In [1]:
from google.colab import drive
drive.mount('/content/drive/')
%cd /content/drive/MyDrive/NLP

Drive already mounted at /content/drive/; to attempt to forcibly remount, call drive.mount("/content/drive/", force_remount=True).
/content/drive/MyDrive/NLP


In [2]:
!pip install textstat

Looking in indexes: https://pypi.org/simple, https://us-python.pkg.dev/colab-wheels/public/simple/


In [3]:
import nltk
from nltk.tokenize import sent_tokenize, word_tokenize
from nltk.corpus import cmudict
from nltk.corpus import stopwords
from nltk.stem import PorterStemmer
from nltk.tokenize import RegexpTokenizer
from nltk.tokenize import SyllableTokenizer
from textstat import flesch_reading_ease, gunning_fog
import string

In [4]:
nltk.download('punkt')
nltk.download('averaged_perceptron_tagger')

[nltk_data] Downloading package punkt to /root/nltk_data...
[nltk_data]   Package punkt is already up-to-date!
[nltk_data] Downloading package averaged_perceptron_tagger to
[nltk_data]     /root/nltk_data...
[nltk_data]   Package averaged_perceptron_tagger is already up-to-
[nltk_data]       date!


True

In [5]:
import torch
import torch.nn as nn
import pandas as pd
import numpy as np
from tqdm import tqdm
import torch.nn.functional as F
from sklearn.cluster import KMeans
from sklearn.metrics import v_measure_score

In [6]:
def extract_stylistic_features(text):
    epsilon = 0.001

    # Sentence length feature
    sentences = sent_tokenize(text)
    sentence_lengths = [len(word_tokenize(sentence)) for sentence in sentences]
    avg_sentence_length = sum(sentence_lengths) / (len(sentence_lengths) + epsilon)

    # Vocabulary richness feature
    words = word_tokenize(text)
    unique_words = set(words)
    vocabulary_richness = len(unique_words) / (len(words) + epsilon)

    # Punctuation usage feature
    num_punctuation = sum(1 for char in text if char in string.punctuation)

    # Syntactic patterns feature
    tokenized_words = word_tokenize(text)
    pos_tags = nltk.pos_tag(tokenized_words)
    noun_count = sum(1 for word, pos in pos_tags if pos.startswith('NN'))
    verb_count = sum(1 for word, pos in pos_tags if pos.startswith('VB'))
    adjective_count = sum(1 for word, pos in pos_tags if pos.startswith('JJ'))
    adverb_count = sum(1 for word, pos in pos_tags if pos.startswith('RB'))

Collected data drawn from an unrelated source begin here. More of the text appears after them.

Lemma decoded_ok : kept self mine (attempt (p ← act (decode_item limits parts s); mret (Ok p)) (fun e => mret (Raise e)))
  (fun x => exists y, x = Ok y /\ forall pi, y = Ok pi ->
    it_generation (item_bytes [] pi) = g /\ uuid_range (it_record_id (item_bytes [] pi)) /\ item_stage pi = s).
Proof.
  eapply (kept_attempt _ _ _ _ (fun x => forall y, x = Ok y -> exists pi, y = Ok pi /\
    it_generation (item_bytes [] pi) = g /\ uuid_range (it_record_id (item_bytes [] pi)) /\ item_stage pi = s)).
  - eapply (kept_bind _ _ _ _ (fun x => forall pi, x = Ok pi ->
      it_generation (item_bytes [] pi) = g /\ uuid_range (it_record_id (item_bytes [] pi)) /\ item_stage pi = s)).
    + apply kept_act; [apply neutral_decode|]. intros p _ pi. destruct parts_encoded as (i&Hi&Hr).
      destruct (decode_encoded s i limits parts Hi Hr) as (Hd&Hp).
      pose proof parts_generation as Hg. unfold generation_of in Hg. rewrite Hp in Hg.
      unfold decode_item, mbind, M_bind, lift. rewrite Hd. injection Hg as Hg. by destruct s; cbn; intros [= <-].
    + intros pi Hpi. apply kept_ret. intros y [= <-]. exists pi. auto.
    + done.
  - intros y Hy. exists y. split; [done|]. intros pi ->. destruct (Hy _ eq_refl) as (pi'&[= <-]&?). done.
  - intros e _. apply kept_ret. exists (Raise e). by split.
Qed.

Lemma handle_parts_ok : pool_wpt pipe_inv grows self (handle_parts limits s parts) (fun _ r' => r' = resting) mine.
Proof.
  assert (Hpeek : exists rid, peek_record_and_generation parts = Ok (rid, Some g)).
  { pose proof parts_generation as Hg. unfold generation_of in Hg. destruct (peek_record_and_generation parts) as [[rid og]|e]; [|done]. exists rid. by subst. }
  destruct Hpeek as [rid Hpeek]. unfold handle_parts. apply wpt_bind, wpt_act. intros p _. exists mine.
  split; [apply allowed_core, same_core_refl|]. unfold lift. cbn [fst snd]. rewrite Hpeek.
  apply wpt_bind. eapply wpt_mono; [apply decoded_ok|]. intros x r' (->&y&->&Hy).
  assert (Hfin : forall (t : T unit) raw, keeps self mine t ->
    pool_wpt pipe_inv grows self (finally t (finish_item s raw (Some g))) (fun _ r' => r' = resting) mine).
  { intros t raw Ht. apply wpt_finally. eapply wpt_mono; [exact Ht|]. intros x r2 [-> _].
    eapply wpt_mono; [apply finish_item_ok|]. by intros [] r3 ->. }
  destruct y as [pi|e].
  - destruct (Hy pi eq_refl) as (Hg&Hr&_). rewrite Hg. apply Hfin. apply keeps_attempt; [by apply handle_item_keeps|].
    intros e. apply on_failure_keeps.
  - apply Hfin, on_failure_keeps.
Qed.
End ActorCalls.

Definition ends_resting {A} (i : role) (t : T A) : Prop := forall r, r = resting -> pool_wpt pipe_inv grows i t (fun _ r' => r' = resting) r.

Lemma resting_keeps {A} i (t : T A) : keeps i resting t -> ends_resting i t.
Proof. intros Ht r ->. eapply wpt_mono; [exact Ht|]. by intros x r' [-> _]. Qed.
Lemma resting_bind {A B} i (t : T A) (k : A -> T B) : ends_resting i t -> (forall a, ends_resting i (k a)) -> ends_resting i (mbind k t).
Proof. intros Ht Hk r ->. apply wpt_bind. eapply wpt_mono; [by apply Ht|]. intros [a|e] r' ->; [by apply Hk|done]. Qed.

Lemma emit_fault_resting s rid code : ends_resting (Actor s) (emit_fault s rid code).
Proof. apply resting_keeps. unfold emit_fault. repeat keeps_step; by apply neutral_actor. Qed.

Lemma poll_once_resting s : ends_resting (Actor s) (poll_once limits s).
Proof.
  intros r ->. unfold poll_once. apply wpt_bind, wpt_attempt, wpt_bind, wpt_act. intros p Hv.
  pose proof (receive_allowed s false p Hv) as Hr. destruct (receive s false p).2 as [parts|e] eqn:E.
  - destruct Hr as (g&Henc&Hg&Hal). exists (handling s parts g). split; [exact Hal|].
    apply wpt_bind, wpt_act. intros p' _. exists (handling s parts g). split; [by apply allowed_core, (neutral_actor s metrics_received)|].
    by apply handle_parts_ok.
  - destruct Hr as [Hz Hal]. exists resting. split; [exact Hal|]. rewrite Hz. apply wpt_ret. cbn beta iota. case_bool_decide; [done|].
    apply resting_bind; [apply emit_fault_resting| |done]. intros _. by apply resting_keeps, keeps_act, neutral_actor.
Qed.

Lemma drain_round_resting s : ends_resting (Actor s) (drain_round limits s).
Proof.
  intros r ->. unfold drain_round. apply wpt_bind, wpt_attempt, wpt_bind, wpt_act. intros p Hv.
  pose proof (receive_allowed s true p Hv) as Hr. destruct (receive s true p).2 as [parts|e] eqn:E.
  - destruct Hr as (g&Henc&Hg&Hal). exists (handling s parts g). split; [exact Hal|].
    assert (Hpeek : exists rid, peek_record_and_generation parts = Ok (rid, Some g)).
    { unfold generation_of in Hg. destruct (peek_record_and_generation parts) as [[rid og]|e]; [|done]. exists rid. by subst. }
    destruct Hpeek as [rid Hpeek]. apply wpt_bind, wpt_act. intros p1 _. exists (handling s parts g).
    split; [apply allowed_core, same_core_refl|]. unfold lift. cbn [fst snd]. rewrite Hpeek. cbn [snd].
    apply wpt_bind, wpt_act. intros p2 Hv2. destruct (finish_allowed s parts g p2 Hv2) as (p3&->&Hal3). exists resting. split; [exact Hal3|].
    cbn [snd]. lazymatch goal with |- wpt _ _ ?t _ _ => refine (resting_keeps (Actor s) t _ resting eq_refl) end. unfold dropped. repeat keeps_step. by apply neutral_actor.
  - destruct Hr as [Hz Hal]. exists resting. split; [exact Hal|]. rewrite Hz. by apply wpt_ret.
Qed.

Lemma drain_resting s n : ends_resting (Actor s) (drain limits s n).
Proof.
  induction n as [|n IH]; cbn [drain]; [by apply resting_keeps, keeps_never|].
  apply resting_bind; [apply drain_round_resting|]. intros more. destruct more; [exact IH|by apply resting_keeps, kept_ret].
Qed.

Lemma on_poll_resting s : ends_resting (Actor s) (on_poll limits s).
Proof.
  apply resting_bind; [by apply resting_keeps, keeps_await, neutral_actor|]. intros _.
  apply resting_bind; [apply poll_once_resting|]. intros _. apply resting_keeps, keeps_act. intros p. by apply (neutral_actor s (set_poll _)).
Qed.
Lemma on_drain_resting s n : ends_resting (Actor s) (on_drain limits s n).
Proof.
  apply resting_bind; [apply resting_keeps, keeps_await; auto with neutral|]. intros _.
  intros r ->. apply wpt_finally. eapply wpt_mono; [by apply drain_resting|]. intros x r' ->.
  eapply wpt_mono; [apply (keeps_act (Actor s) resting); by apply neutral_actor|]. by intros [] r2 [-> _].
Qed.

(** ** The frame kept at the ingress *)

Lemma drop_allowed i r j (p : P) : allowed i r p r (drop_coalesced j p).1.
Proof. apply allowed_gate; cbn; auto. intros g. change (p_gate (drop_coalesced j p).1) with (p_gate p). lia. Qed.

Lemma keeps_drop i r j : keeps i r (act (drop_coalesced j)).
Proof. apply wpt_act. intros p _. exists r. split; [apply drop_allowed|done]. Qed.

Lemma keeps_coalesced {A} i r (t : T A) : keeps i r t -> keeps i r (with_coalesced t).
Proof. intros Ht. apply keeps_locking; [|done]. intros b. apply neutral_held. auto. Qed.

Lemma clear_coalesced_keeps i r g : keeps i r (clear_coalesced g).
Proof. apply keeps_coalesced. repeat (apply keeps_drop || keeps_step). Qed.

(** ** The thread that submits *)

Definition submitting (g : Z) : own := set_permit (Some g) resting.
Local Abbreviation sender := (submitting _).

Lemma coalesce_allowed g i (p : P) : it_generation i = g -> uuid_range (it_record_id i) ->
  allowed Submitter (submitting g) p (submitting g) (coalesce i p).1.
Proof.
  intros Hg Hr. unfold coalesce, mbind, M_bind, gets, modify. cbn [fst snd].
  destruct (p_coalesced p) as [j|]; cbn; (apply allowed_gate; cbn; auto; try (intros; lia)); right; right; by exists i, g.
Qed.

Lemma handle_overload_keeps g i : it_generation i = g -> uuid_range (it_record_id i) ->
  keeps Submitter (submitting g) (handle_overload limits i).
Proof.
  intros Hg Hr. unfold handle_overload. destruct (overload_policy limits); [repeat keeps_step|]. apply keeps_coalesced.
  apply wpt_act. intros p _. eexists. split; [by apply coalesce_allowed|done].
Qed.

Lemma submitting_handles g s' : Submitter = Actor s' -> forall parts, o_current (submitting g) = Some parts ->
  exists g', generation_of parts = Some g' /\ 1 <= held (submitting g) s' g'.
Proof. done. Qed.

Lemma submit_keeps me i permit g : it_generation i = g -> uuid_range (it_record_id i) ->
  keeps Submitter (submitting g) (submit limits owner me i permit).
Proof.
  intros Hg Hr. unfold submit. apply keeps_bind; [apply keeps_act, neutral_require|]. intros _.
  apply keeps_bind; [repeat keeps_step|]. intros closed. destruct closed; [repeat keeps_step|].
  apply keeps_bind; [repeat keeps_step|]. intros _. apply keeps_bind; [repeat keeps_step|]. intros cancelled.
  destruct cancelled; [repeat keeps_step|]. rewrite Hg.
  apply (acquire_send Submitter (submitting g) (submitting_handles g) RAW (RawStageItem i) g); try done.
  - by left.
  - by apply handle_overload_keeps.
  - intros [|]; cbn [negb]; [repeat keeps_step|by apply handle_overload_keeps].
Qed.

Lemma flush_keeps me permit : keeps Submitter (submitting (permit_generation permit)) (ingress_flush limits owner me permit).
Proof.
  unfold ingress_flush. apply keeps_bind; [apply keeps_act, neutral_require|]. intros _. apply keeps_coalesced.
  eapply (kept_bind _ _ _ _ (fun x => forall i, x = Ok (Some i) -> uuid_range (it_record_id i))); [|intros found Hf|done].
  { apply kept_act; [apply neutral_gets|]. intros p (rs&_&Hi) i [= Hc]. by eapply pi_coalesced. }
  destruct found as [i|]; [|by apply kept_ret]. pose proof (Hf i eq_refl) as Hr. apply keeps_bind; [repeat keeps_step|]. intros cancelled.
  destruct (Z.eqb_spec (it_generation i) (permit_generation permit)) as [Hg|Hg]; cbn [negb orb];
    [|apply keeps_bind; [apply keeps_drop|intros _; by apply kept_ret]].
  destruct cancelled; [apply keeps_bind; [apply keeps_drop|intros _; by apply kept_ret]|]. rewrite Hg.
  apply (acquire_send Submitter _ (submitting_handles _) RAW (RawStageItem i) (permit_generation permit)); try done.
  - by left.
  - intros [|]; cbn [negb]; [apply keeps_bind; [apply keeps_drop|intros _]|]; by apply kept_ret.
Qed.

Lemma run_capture_resting {A} (operation : CaptureWorkPermit -> T A) :
  (forall permit, keeps Submitter (submitting (permit_generation permit)) (operation permit)) ->
  ends_resting Submitter (gate_run_capture operation).
Proof.
  intros Hop r ->. unfold gate_run_capture. apply wpt_bind, wpt_act. intros p Hv.
  pose proof (acquire_permit_allowed Submitter resting KCapture 0 p Hv eq_refl) as Ha. cbn [acquire] in Ha.
  destruct (on_gate acquire_capture_operation p).2 as [permit|e].
  - destruct Ha as [_ Hal]. eexists. split; [exact Hal|]. apply wpt_finally. eapply wpt_mono; [apply Hop|]. intros x r' [-> _].
    apply wpt_act. intros p' Hv'. destruct (release_permit_allowed Submitter resting (permit_generation permit) p' Hv' eq_refl) as [-> Hal'].
    eexists. split; [exact Hal'|]. done.
  - eexists. split; [exact Ha|]. done.
Qed.

Lemma resting_attempt {A} i (t : T A) h : ends_resting i t -> (forall e, ends_resting i (h e)) -> ends_resting i (attempt t h).
Proof. intros Ht Hh r ->. apply wpt_attempt. eapply wpt_mono; [by apply Ht|]. intros [a|e] r' ->; [done|by apply Hh]. Qed.

Lemma submit_raw_resting me rid frames g deadline : uuid_range rid ->
  ends_resting Submitter (submit_raw limits owner me rid frames g deadline).
Proof.
  intros Hr. unfold submit_raw. apply resting_bind; [apply resting_keeps, keeps_act, neutral_require|]. intros _.
  apply resting_bind.
  { apply resting_keeps. destruct deadline as [d|]; [destruct (d =? 0)|]; repeat keeps_step. }
  intros d. apply resting_attempt; [|intros e; apply resting_keeps; repeat keeps_step].
  apply run_capture_resting. intros permit. destruct (Z.eqb_spec (permit_generation permit) g) as [->|Hn]; [|by apply kept_throw].
  by apply submit_keeps.
Qed.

    # Readability measures
    flesch_score = flesch_reading_ease(text)
    gunning_fog_score = gunning_fog(text)


    return torch.tensor((avg_sentence_length, vocabulary_richness, num_punctuation, noun_count, verb_count, adjective_count, adverb_count, flesch_score, gunning_fog_score))


In [7]:
data = pd.read_csv("blogtext.csv")
sample = data[0:6593]
styles = torch.zeros((len(sample.text), 9))

In [8]:
pretrained = True
if pretrained:
    styles = torch.load("styles.pt")
else:
    for i in tqdm(range(len(sample.text))):
      styles[i] = extract_stylistic_features(sample.text[i])
    torch.save(styles, "styles.pt")

In [9]:
normalized = F.normalize(styles, dim=0)

In [10]:
kmeans = KMeans(n_clusters = 10).fit(normalized)
clusters = kmeans.labels_
v_measure_score(sample.id, clusters)



0.13320694019341872